• [TASK BRIEF]: From the data below, copy exactly the lines that lie between the one holding "status <-- positive_duration" and the one holding "guard (valid_effect (tc_Effect", including both, and nothing more.
::::::::
Record VolumesConfig := mkVolumes { vc_Root : string; vc_HostPathAllowedPrefixes : list string }.

Record NodeConfig := mkNode {
  nc_CPU : string; nc_Memory : string; nc_Pods : string; nc_OS : string; nc_Arch : string;
  nc_InternalIP : string; nc_PodCIDR : string; nc_Labels : gmap string string; nc_Annotations : gmap string string;
  nc_Taints : list TaintConfig; nc_EnableLease : bool; nc_LeaseDurationSeconds : Z;
  nc_PingInterval : string; nc_StatusUpdateInterval : string; nc_KubeletPort : Z;
  nc_ServingTLSCertFile : string; nc_ServingTLSKeyFile : string; nc_ServingClientCAFile : string;
  nc_Volumes : VolumesConfig; nc_ClusterDNS : list string; nc_ClusterDomain : string;
}.

Record OrphanCleanupConfig := mkOrphan {
  oc_Enabled : bool; oc_Interval : string; oc_GracePeriod : string; oc_DryRun : bool;
}.

Record Config := mkConfig {
  cf_NodeName : string; cf_KubeconfigPath : string; cf_RuntimeSocket : string; cf_RuntimeBinary : string;
  cf_RuntimeDataRoot : string; cf_RuntimeRosetta : bool; cf_LogLevel : string; cf_Node : NodeConfig;
  cf_Mesh : MeshConfig; cf_PodNetwork : PodNetworkConfig; cf_PrivilegedHelperSocket : string;
  cf_OrphanCleanup : OrphanCleanupConfig;
}.

(** The stanzas the network setup reads. *)
Definition net_of (c : Config) : NetConfig := mkNetConfig (nc_PodCIDR (cf_Node c)) (cf_Mesh c) (cf_PodNetwork c).

Definition DefaultProviderTaintKey : string := "virtual-kubelet.io/provider".

(** [host] is [os.Hostname]'s result, empty when it failed. *)
Definition Default (host : string) : Config :=
  mkConfig host "" "/var/run/com.apple.container.sock" "container" "" false "info"
    (mkNode "2" "4Gi" "20" "linux" "arm64" "" "" ∅ ∅ [mkTaint DefaultProviderTaintKey "macvz" "NoSchedule"]
       true 40 "10s" "10s" 10250 "" "" "" (mkVolumes "/var/lib/macvz/volumes" []) [] "")
    (mkMeshCfg false "" "" "" 0 0 []) (mkPodNet false "" "" None []) ""
    (mkOrphan true "2m" "10m" false).

(** ** Errors, one constructor per message *)

Inductive CfgError : Type :=
  | FNodeName | FQuantity (name raw : string) | FTaintKey | FTaintEffect (key effect : string)
  | FDataRoot (path : string)
  | FDuration (field raw : string) | FNotPositive (field raw : string) | FGrace (grace interval : string)
  | FLease (n : Z) | FStatusLease (status lease : Z) | FKubeletPort (n : Z)
  | FTLSPair | FClientCA | FPodCIDR (cidr : string) | FNet (e : ConfigError) | FHelperCIDR
  | FVolumeRoot (path : string) | FHostPrefix (path : string)
  | FReadFile (path msg : string) | FParseYaml (path msg : string).

(** ** Derived settings *)

(** A duration that must be positive. *)
Definition positive_duration (field raw : string) : result CfgError Z :=
  match ParseDuration raw with
  | None => Err (FDuration field raw)
  | Some d => if d <=? 0 then Err (FNotPositive field raw) else Ok d
  end.

Definition OrphanCleanupIntervals (c : Config) : result CfgError (Z * Z) :=
  let o := cf_OrphanCleanup c in
  interval <-- positive_duration "orphanCleanup.interval" (oc_Interval o);
  match ParseDuration (oc_GracePeriod o) with
  | None => Err (FDuration "orphanCleanup.gracePeriod" (oc_GracePeriod o))
  | Some grace =>
      if grace <? interval then Err (FGrace (oc_GracePeriod o) (oc_Interval o)) else Ok (interval, grace)
  end.

Definition HeartbeatIntervals (c : Config) : result CfgError (Z * Z) :=
  ping <-- positive_duration "node.pingInterval" (nc_PingInterval (cf_Node c));
  status <-- positive_duration "node.statusUpdateInterval" (nc_StatusUpdateInterval (cf_Node c));
  Ok (ping, status).

Record Taint := mkNodeTaint { nt_Key : string; nt_Value : string; nt_Effect : string }.

Definition valid_effect (e : string) : bool :=
  String.eqb e "NoSchedule" || String.eqb e "PreferNoSchedule" || String.eqb e "NoExecute".

Definition taint_of (t : TaintConfig) : result CfgError Taint :=
  guard (negb (String.eqb (tc_Key t) "")) FTaintKey ;--
  guard (valid_effect (tc_Effect t)) (FTaintEffect (tc_Key t) (tc_Effect t)) ;--
  Ok (mkNodeTaint (tc_Key t) (tc_Value t) (tc_Effect t)).

Definition Taints (c : Config) : result CfgError (list Taint) := map_result taint_of (nc_Taints (cf_Node c)).

Section config.
(** [resource.ParseQuantity], and the order in which Go visits the three
    quantities, a map in the source. *)
Context {Quantity : Type} (ParseQuantity : string → option Quantity) (visit : list (string * string) → list (string * string)).

Definition quantities (c : Config) : list (string * string) :=
  [("cpu", nc_CPU (cf_Node c)); ("memory", nc_Memory (cf_Node c)); ("pods", nc_Pods (cf_Node c))].

Definition parse_quantity (kv : string * string) : result CfgError (string * Quantity) :=
  match ParseQuantity kv.2 with None => Err (FQuantity kv.1 kv.2) | Some q => Ok (kv.1, q) end.

Definition Capacity (c : Config) : result CfgError (gmap string Quantity) :=
  l <-- map_result parse_quantity (visit (quantities c)); Ok (list_to_map l).

Definition validateVolumes (c : Config) : result CfgError unit :=
  let v := nc_Volumes (cf_Node c) in
  guard (String.eqb (vc_Root v) "" || IsAbs (vc_Root v)) (FVolumeRoot (vc_Root v)) ;--
  for_each (λ p, guard (IsAbs p) (FHostPrefix p)) (vc_HostPathAllowedPrefixes v).

(** A check whose value is dropped. *)
Definition check {A} (r : result CfgError A) : result CfgError unit := _ <-- r; Ok tt.
Definition net_check (r : result ConfigError unit) : result CfgError unit :=
  match r with Ok _ => Ok tt | Err e => Err (FNet e) end.

Definition validate_lease (c : Config) : result CfgError unit :=
  let n := cf_Node c in
  if negb (nc_EnableLease n) then Ok tt else
  guard (0 <? nc_LeaseDurationSeconds n) (FLease (nc_LeaseDurationSeconds n)) ;--
  ps <-- HeartbeatIntervals c;
  let lease := nc_LeaseDurationSeconds n * Second in
  guard (ps.2 <? lease) (FStatusLease ps.2 lease).

Definition Validate (c : Config) : result CfgError unit :=
  let n := cf_Node c in
  guard (negb (String.eqb (cf_NodeName c) "")) FNodeName ;--
  check (Capacity c) ;--
  check (Taints c) ;--
  guard (String.eqb (cf_RuntimeDataRoot c) "" || IsAbs (cf_RuntimeDataRoot c)) (FDataRoot (cf_RuntimeDataRoot c)) ;--
  check (HeartbeatIntervals c) ;--
  (if oc_Enabled (cf_OrphanCleanup c) then check (OrphanCleanupIntervals c) else Ok tt) ;--
  validate_lease c ;--
  guard ((0 <? nc_KubeletPort n) && (nc_KubeletPort n <=? 65535)) (FKubeletPort (nc_KubeletPort n)) ;--
  guard (Bool.eqb (String.eqb (nc_ServingTLSCertFile n) "") (String.eqb (nc_ServingTLSKeyFile n) "")) FTLSPair ;--
  guard (String.eqb (nc_ServingClientCAFile n) "" || negb (String.eqb (nc_ServingTLSCertFile n) "")) FClientCA ;--
  guard (String.eqb (nc_PodCIDR n) "" || is_cidr (nc_PodCIDR n)) (FPodCIDR (nc_PodCIDR n)) ;--
  net_check (validateMesh (net_of c)) ;--
  net_check (validatePodNetwork (net_of c)) ;--
  guard (String.eqb (cf_PrivilegedHelperSocket c) "" || negb (pn_Enabled (cf_PodNetwork c)) ||
         negb (String.eqb (nc_PodCIDR n) "")) FHelperCIDR ;--
  validateVolumes c.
::::::::
• [SOLUTION TO THIS TASK]:
  status <-- positive_duration "node.statusUpdateInterval" (nc_StatusUpdateInterval (cf_Node c));
  Ok (ping, status).

Record Taint := mkNodeTaint { nt_Key : string; nt_Value : string; nt_Effect : string }.

Definition valid_effect (e : string) : bool :=
  String.eqb e "NoSchedule" || String.eqb e "PreferNoSchedule" || String.eqb e "NoExecute".

Definition taint_of (t : TaintConfig) : result CfgError Taint :=
  guard (negb (String.eqb (tc_Key t) "")) FTaintKey ;--
  guard (valid_effect (tc_Effect t)) (FTaintEffect (tc_Key t) (tc_Effect t)) ;--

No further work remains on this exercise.